Collecting, cleaning and labeling data is one of the most time-consuming problems in data science and this is especially true in NLP. Recently, we've seen data scientists utilize large language models such as OpenAI's GPT-4 to help produce datasets to train smaller NLP models that solve a more specific task, such as text classification.
Here are a few examples of how OpenAI's APIs could be used in existing ML pipelines:
Data labeling: You can prompt the GPT model to categorize product reviews into positive, neutral and negative to generate a labeled dataset for a classifier.
Data augmentation: You can prompt the GPT model to provide alternative ways to phrase a sentence to add your sample size. This paper (ChatAug) describes using this method, for example to generate alternative descriptions of an injury based on a pre-existing description.
Data filtering: You can prompt the GPT model to find only the relevant parts from a longer text, such as finding comments that may be hurtful from a thread.
Using OpenAI's API in Valohai
Below we implemented a simple step in Valohai that uses the OpenAI API to find questions in a long text input.
See the full repository here: github.com/tokkoro/openai-data-enhancement
The prompt can be given as a parameter and the main content can be passed as an input.

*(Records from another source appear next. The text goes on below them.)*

Lemma parse_json_literal_well_formed json v rest :
  parse_json_literal json = Some (v, rest) -> well_formed_value v = true.
Proof.
  unfold parse_json_literal. destruct (skip_ws json) as [|c l]; [done|].
  destruct (Ascii.eqb c quote) eqn:Eq.
  { destruct (parse_json_string _) as [[text r]|] eqn:E; [|done]. intros [= <- <-].
    by apply parse_json_string_text in E. }
  destruct (starts_with true_word _) eqn:Et; [by intros [= <- <-]|].
  destruct (starts_with false_word _) eqn:Ef; [by intros [= <- <-]|].
  destruct (Ascii.eqb c "{" || Ascii.eqb c "[") eqn:Eb; [done|].
  pose proof (span_forall literal_char (c :: l)) as Hall. pose proof (span_app literal_char (c :: l)) as Happ.
  destruct (span literal_char (c :: l)) as [[|d token] r]; [done|]. cbn [fst snd] in *. intros [= <- <-].
  unfold well_formed_value. cbn [fv_kind fv_text list_ascii_of_string].
  rewrite list_ascii_of_string_of_list_ascii. rewrite <- Happ in Et, Ef. apply starts_with_prefix in Et, Ef. injection Happ as -> _.
  unfold number_token. rewrite Et, Ef. apply orb_false_iff in Eb as [Eb1 Eb2]. rewrite Eq, Eb1, Eb2.
  cbn [orb negb andb]. by apply forallb_Forall.
Qed.

(** ** Printing and parsing an object *)

Lemma parse_fields_well_formed fuel json fields :
  well_formed_fields fields -> well_formed_fields (fr_fields (parse_fields fuel json fields)).
Proof.
  assert (Hempty : well_formed_fields (∅ : gmap string FlatJsonValue)) by apply map_Forall_empty.
  revert json fields; induction fuel as [|fuel IH]; intros json fields H; [by destruct json|].
  cbn [parse_fields]. destruct json as [|c json]; [done|].
  destruct (parse_json_string (c :: json)) as [[key rest]|] eqn:Ek; [|done].
  destruct (skip_ws rest) as [|colon rest']; [done|]. destruct (negb (Ascii.eqb colon ":")); [done|].
  destruct (parse_json_literal rest') as [[value rest'']|] eqn:Ev; [|done].
  destruct (fields !! key); [done|]. cbv zeta.
  assert (H' : well_formed_fields (<[key := value]> fields)).
  { apply map_Forall_insert_2; [|done]. split; [by apply parse_json_string_text in Ek|].
    by apply parse_json_literal_well_formed in Ev. }
  destruct (skip_ws rest'') as [|ch r]; [done|].
  destruct (Ascii.eqb ch "}"); [unfold close_object; by destruct (skip_ws r)|].
  destruct (negb _); [done|]. by apply IH.
Qed.

Lemma parse_object_well_formed json : well_formed_fields (fr_fields (parse_flat_json_object json)).
Proof.
  assert (Hempty : well_formed_fields (∅ : gmap string FlatJsonValue)) by apply map_Forall_empty.
  unfold parse_flat_json_object. destruct (skip_ws json) as [|c r]; [done|].
  destruct (negb _); [done|]. destruct (skip_ws r) as [|d r']; [done|].
  destruct (Ascii.eqb d "}"); [unfold close_object; by destruct (skip_ws r')|].
  by apply parse_fields_well_formed.
Qed.

(** The parser reads back a value as it was shown. *)
Definition shown (show : FlatJsonValue -> list ascii) (value : FlatJsonValue) : Prop :=
  forall rest, ends_value rest -> parse_json_literal (show value ++ rest) = Some (value, rest).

And naturally, the API key should be passed as an environment variable.
Logs in Valohai can be used to display real time information if your input is longer than a single API call.
The data is outputted as a CSV which is versioned in Valohai and could be used for any follow-on steps.
Final thoughts
There are plenty of clever ways to utilize ChatGPT and other APIs in your own ML projects. Valohai's Developer Core allows you to run anything inside Valohai executions, including API calls, which makes it easy to integrate outside services into your pipeline.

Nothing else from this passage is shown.